The post-mortem coming out of 2016 and the large, important misses in the midwestern states (i.e. Wisconsin, Michigan, Pennsylvania) was, once-again, sampling error; this time too many high, formal, education (college grad or higher) folks included, which of course missed a big part of the Trump vote.  All the pollsters heading into 2020 got this message and weighted their sample on education level (among other factors).

So, what happened in 2020?  In every swing state but Arizona, Trump wildly outperformed the polling average from one of the more popular polling aggregator sites, FiveThirtyEight (538); Trump was +7 (over 538 prediction) in Ohio, +8 in Wisconsin, +6 in Florida.

So what went wrong in 2020?  The survey data got worse over the last four years canceling out the (superficial) changes pollsters made to address what went wrong in 2016.

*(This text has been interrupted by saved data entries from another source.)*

(* ===== verification/AgenticRunner.v ===== *)
(** * The reasoning loop of an agentic step ([internal/agentic/runner.go])

    [Run] records a trace, then asks the language model again and again: the
    answer is a set of tool calls, which are checked, counted and made, or a
    conclusion, which ends the run when it is JSON of the output schema. Time,
    tokens and tool calls are limited. The trace store is an interface
    ([TraceStore]); the model is a parameter, a function of the moment and of the
    request. [iteration] is one round of the Go loop, and [run_loop] repeats it
    with fuel: [None] says that the fuel ran out. *)

From S2P Require Import Prelude GoStrings Json EngineTypes Store TaskForms GoText Effects JsonText Agentic.

Class TraceStore (T : Type) : Type := {
  CreateTrace : ReasoningTrace -> Svc T unit;
  UpdateTrace : ReasoningTrace -> Svc T unit;
  GetTrace : uuid -> Svc T ReasoningTrace;
  GetTraceByCase : uuid -> string -> Svc T ReasoningTrace;
  AppendEvent : ReasoningEvent -> Svc T unit;
  GetEvents : uuid -> Svc T (list ReasoningEvent)
}.

Record RunResult : Type := mkRunResult {
  rrConclusion : string;
  rrConfidence : option Qc;
  rrStatus : string;
  rrTotalIterations : Z;
  rrTotalToolCalls : Z;
  rrTotalTokens : Z;
  rrDurationMS : Z;
  rrTraceID : uuid
}.

Section Runner.
Context `{R : Runtime} {T : Type} `{TS : !TraceStore T}.
Context (FormatFloat : Qc -> string) (compile_schema : string -> result goerr (json -> result goerr unit)).
Context (Chat : nat -> uuid -> ChatRequest -> result goerr ChatResponse).

Record RunConfig : Type := mkRunConfig {
  rcTenantID : uuid;
  rcCaseID : uuid;
  rcStepID : string;
  rcInstanceID : uuid;
  rcGoal : string;
  rcCaseData : string;
  rcToolManifest : ToolManifest T;
  rcLimits : ReasoningLimits;
  rcOutputSchema : string;
  rcModel : string;
  rcDeadline : option Z
}.

(** The variables of the loop. *)
Record Loop : Type := mkLoop {
  lpMessages : list Message;
  lpCe : ConstraintEnforcer;
  lpIteration : Z;
  lpToolCalls : Z;
  lpTokens : Z;
  lpInvalid : Z;
  lpLast : string
}.

Definition with_messages (more : list Message) (l : Loop) : Loop :=
  mkLoop (lpMessages l ++ more) (lpCe l) (lpIteration l) (lpToolCalls l) (lpTokens l) (lpInvalid l) (lpLast l).
Definition count_call (l : Loop) : Loop :=
  mkLoop (lpMessages l) (IncrementToolCalls (lpCe l)) (lpIteration l) (wrap64 (lpToolCalls l + 1)) (lpTokens l)
    (lpInvalid l) (lpLast l).
Definition count_invalid (l : Loop) : Loop :=
  mkLoop (lpMessages l) (lpCe l) (lpIteration l) (lpToolCalls l) (lpTokens l) (lpInvalid l + 1) (lpLast l).

Definition mustJSON (fields : list (string * json)) : string := Marshal FormatFloat (JObj (mk_obj fields)).

Definition plain_event (tr : uuid) (iteration sequence : Z) (ty content : string) (tokens : Z) : ReasoningEvent :=
  mkReasoningEvent tr iteration sequence ty content "" "" "" false tokens 0.
Definition tool_event (tr : uuid) (iteration sequence : Z) (ty content : string) (tool : ResolvedTool T)
    (duration : Z) : ReasoningEvent :=
  mkReasoningEvent tr iteration sequence ty content (rtID tool) (rtSource tool) (rtToolSafety tool)
    (bool_decide (rtToolSafety tool = "side_effect")) 0 duration.
(** [_ = store.AppendEvent(...)] *)
Definition note (e : ReasoningEvent) : Svc T unit := ignoreS (AppendEvent e).

Definition newS : Svc T uuid := callS (fun k => Ok (gen_random_uuid k)).

Definition since (started : Z) : Svc T Z :=
  now ← nowS; mret (Z.quot (now - started) Millisecond).

Definition finish (trace : ReasoningTrace) (result : RunResult) : Svc T RunResult :=
  now ← nowS;
  _ ← UpdateTrace (mkReasoningTrace (trID trace) (trTenantID trace) (trCaseID trace) (trStepID trace)
        (trInstanceID trace) (trModelUsed trace) (trGoal trace) (rrStatus result) (rrConclusion result)
        (rrTotalIterations result) (rrTotalToolCalls result) (rrTotalTokens result) (rrDurationMS result)
        (trCreatedAt trace) (Some now));
  mret result.

Definition stop (trace : ReasoningTrace) (started : Z) (status conclusion : string) (confidence : option Qc)
    (l : Loop) : Svc T RunResult :=
  ms ← since started;
  finish trace (mkRunResult conclusion confidence status (lpIteration l) (lpToolCalls l) (lpTokens l) ms (trID trace)).

Section Iteration.
Context (config : RunConfig) (trace : ReasoningTrace) (started : Z).
Let tr : uuid := trID trace.

(** One tool call of an answer; the pair is the loop and the sequence number. *)
Definition tool_call (acc : Loop * Z) (tc : ToolCall) : Svc T (Loop * Z) :=
  let l := acc.1 in
  let it := lpIteration l in
  let sequence := (acc.2 + 1)%Z in
  let refuse l content msg :=
    _ ← note (plain_event tr it sequence "error" (mustJSON [("tool", JStr (tcName tc)); ("error", JStr msg)]) 0);
    mret (with_messages [tool_message (tcID tc) content] l, sequence) in
  let msg := CheckToolCalls (lpCe l) in
  if decide (msg <> "") then refuse l msg msg
  else
    let l := count_call l in
    match ValidateToolCall (tcName tc) (rcToolManifest config) with
    | Err err => refuse l (Error err) (Error err)
    | Ok tool =>
        match ValidateToolArgs compile_schema (tcArguments tc) (rtParameters tool) with
        | Err err => refuse l (Error err) (Error err)
        | Ok _ =>
            _ ← note (tool_event tr it sequence "tool_call"
                  (mustJSON [("id", JStr (tcID tc)); ("name", JStr (tcName tc)); ("arguments", JStr (tcArguments tc))])
                  tool 0);
            callStarted ← nowS;
            result ← tryS (rtInvoker tool (rcDeadline config) (tcArguments tc));
            duration ← since callStarted;
            match result with
            | Err err =>
                _ ← note (tool_event tr it (sequence + 1) "tool_result" (mustJSON [("error", JStr (Error err))])
                      tool duration);
                mret (with_messages [tool_message (tcID tc) ("Tool error: " +:+ Error err)] l, sequence)
            | Ok out =>
                _ ← note (tool_event tr it (sequence + 1) "tool_result" out tool duration);
                mret (with_messages [tool_message (tcID tc) out] l, sequence)
            end
        end
    end.

Definition begin_iteration (l : Loop) : Loop :=
  let ce := IncrementIteration (lpCe l) in
  let msg := CheckIteration ce in
  let messages := lpMessages l ++ (if decide (msg = "") then [] else [user_message msg]) in
  mkLoop (summariseOldToolResults messages 24) ce (wrap64 (lpIteration l + 1)) (lpToolCalls l) (lpTokens l)
    (lpInvalid l) (lpLast l).

Definition request (l : Loop) : ChatRequest :=
  mkChatRequest (buildSystemPrompt (rcToolManifest config) (rcOutputSchema config)) (lpMessages l) (rcModel config)
    (Z.max 128 (wrap64 (rlMaxTokens (ApplyDefaults (rcLimits config)) - lpTokens l))) 0 false []
    (ToLLMToolDefs (rcToolManifest config)) "auto" "agentic".

Definition receive (resp : ChatResponse) (l : Loop) : Loop :=
  let total := wrap64 (lpTokens l + rsTotalTokens resp) in
  mkLoop (lpMessages l) (SetTokensUsed total (lpCe l)) (lpIteration l) (lpToolCalls l) total (lpInvalid l)
    (TrimSpace (rsContent resp)).

Definition raw_response (content : string) : string := mustJSON [("raw_response", JStr content)].

(** The answer is a conclusion, or should have been. *)
Definition conclude (resp : ChatResponse) (l : Loop) : Svc T (Loop + RunResult) :=
  match parseConclusion compile_schema (rsContent resp) (rcOutputSchema config) with
  | Err err =>
      let l := count_invalid l in
      _ ← note (plain_event tr (lpIteration l) 2 "error"
            (mustJSON [("error", JStr (Error err)); ("response", JStr (rsContent resp))]) 0);
      if (3 <=? lpInvalid l)%Z then
        inr <$> stop trace started "error" (raw_response (rsContent resp)) None l
      else
        mret (inl (with_messages
          [mkMessage "assistant" (rsContent resp) "" [];
           user_message "Your previous conclusion did not match the required JSON output schema. Return valid JSON only."] l))
  | Ok (conclusion, confidence) =>
      _ ← note (plain_event tr (lpIteration l) 3 "conclusion" conclusion 0);
      inr <$> stop trace started "concluded" conclusion confidence l
  end.

(** What is done with an answer. *)
Definition respond (resp : ChatResponse) (l : Loop) : Svc T (Loop + RunResult) :=
  let l := receive resp l in
  _ ← note (plain_event tr (lpIteration l) 1 "reasoning" (mustJSON [("content", JStr (rsContent resp))])
        (rsTotalTokens resp));
  let '(warning, hardStop, ce) := CheckTokenBudget (lpTokens l) (lpCe l) in
  if hardStop : bool then
    let '(conclusion, conf) := match parseConclusion compile_schema (rsContent resp) (rcOutputSchema config) with
                               | Ok p => p
                               | Err _ => (raw_response (rsContent resp), None)
                               end in
    inr <$> stop trace started "timeout" conclusion conf l
  else
    let l := if decide (warning = "") then l else with_messages [user_message warning] l in
    if bool_decide (rsFinishReason resp = "tool_calls") && negb (bool_decide (rsToolCalls resp = [])) then
      acc ← foldS tool_call (rsToolCalls resp)
              (with_messages [mkMessage "assistant" "" "" (rsToolCalls resp)] l, 1%Z);
      mret (inl acc.1)
    else conclude resp l.

(** One round of the loop. *)
Definition iteration (l : Loop) : Svc T (Loop + RunResult) :=
  now ← nowS;
  if CheckTimeout now (lpCe l) then inr <$> stop trace started "timeout" (lpLast l) None l
  else
    let l := begin_iteration l in
    answer ← tryS (callS (fun k => Chat k (rcTenantID config) (request l)));
    match answer with
    | Err err =>
        _ ← note (plain_event tr (lpIteration l) 1 "error" (mustJSON [("error", JStr (Error err))]) 0);
        inr <$> stop trace started "error" (lpLast l) None l
    | Ok resp => respond resp l
    end.

Fixpoint run_loop (fuel : nat) (l : Loop) : Svc T (option RunResult) :=
  match fuel with
  | O => mret None
  | S f =>
      r ← iteration l;
      match r with
      | inl l' => run_loop f l'
      | inr result => mret (Some result)
      end
  end.
End Iteration.

Definition first_loop (config : RunConfig) (started : Z) : Loop :=
  mkLoop [user_message (buildGoalPrompt (rcGoal config) (rcCaseData config) (rcOutputSchema config))]
    (NewConstraintEnforcer (ApplyDefaults (rcLimits config)) started) 0 0 0 0 "{}".

Definition new_trace (config : RunConfig) (id : uuid) (started : Z) : ReasoningTrace :=
  mkReasoningTrace id (rcTenantID config) (rcCaseID config) (rcStepID config) (rcInstanceID config) (rcModel config)
    (rcGoal config) "running" "" 0 0 0 0 started None.

Definition Run (fuel : nat) (config : RunConfig) : Svc T (option RunResult) :=
  started ← nowS;
  ceStarted ← nowS;
  id ← newS;
  let trace := new_trace config id started in
  _ ← CreateTrace trace;
  _ ← note (plain_event id 0 1 "goal_set" (mustJSON [("goal", JStr (rcGoal config))]) 0);
  run_loop config trace started fuel (first_loop config ceStarted).

End Runner.
Arguments RunConfig : clear implicits.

Who Cares?  Know this, there is some evidence that all these polls don’t just predict behavior, they influence it.  Namely, decreasing the likelihood – even a bit – of people bothering to vote and this effect can happen for the predicted winner. 

What to Do?  The same thing we counsel for charities trying to understand their donors, dig deeper.

College education is merely a proxy for vote preference, demographics are easy to collect or buy and easy to report on and mentally process but rarely are they causal or illuminating.  Reducing voter intent and preference to a horse race question and weighting by a few demographics leaves lots of room for error.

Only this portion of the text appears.